[Saved entries]
(** [list_resources] and [list_all_resources] *)
Definition list_labelled (kinds : list string) (ns selector : string) : IO (list json) :=
  r ← run (ListObjects kinds (Some ns) selector); decode_resource_list r.
Definition list_resources (kinds : list string) (ns : string) : IO (list json) := list_labelled kinds ns "".
Definition list_selected (kinds : list string) (selector : string) : IO (list json) :=
  r ← run (ListAllObjects kinds selector); decode_resource_list r.
Definition list_all_resources (kinds : list string) : IO (list json) := list_selected kinds "".

(** The text a command prints; [fail] makes the exception of a failure. *)
Definition call_text `{Printer} (fail : string → exn) (c : call) : IO string := λ w,
  let '(r, c') := serve c (cluster w) in
  let w' := World c' (ticks w) ((c, r) :: trace w) (self w) in
  match r with
  | Output v => (Returned (match v with Some j => printed j | None => "" end), w')
  | Unparsed text => (Returned text, w')
  | Failed detail => (Raised (fail detail), w')
  end.
(** [self.run(...).stdout] *)
Definition run_text `{Printer} : call → IO string := call_text classify.

(** [api_resource_names] and [exists] *)
Definition api_resource_names `{Printer} (group : option string) : IO (list string) :=
  output ← run_text (ApiResources group);
  mret (keep nonempty (strip <$> splitlines output)).
Definition exists_ `{Printer} (k n ns : string) : IO bool :=
  output ← run_text (NameObject k n ns); mret (nonempty (strip output)).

→ What is needed:
Find the word "Some" in the entries, then copy out every line that has it.

→ Solution to this exercise:
  r ← run (ListObjects kinds (Some ns) selector); decode_resource_list r.
  | Output v => (Returned (match v with Some j => printed j | None => "" end), w')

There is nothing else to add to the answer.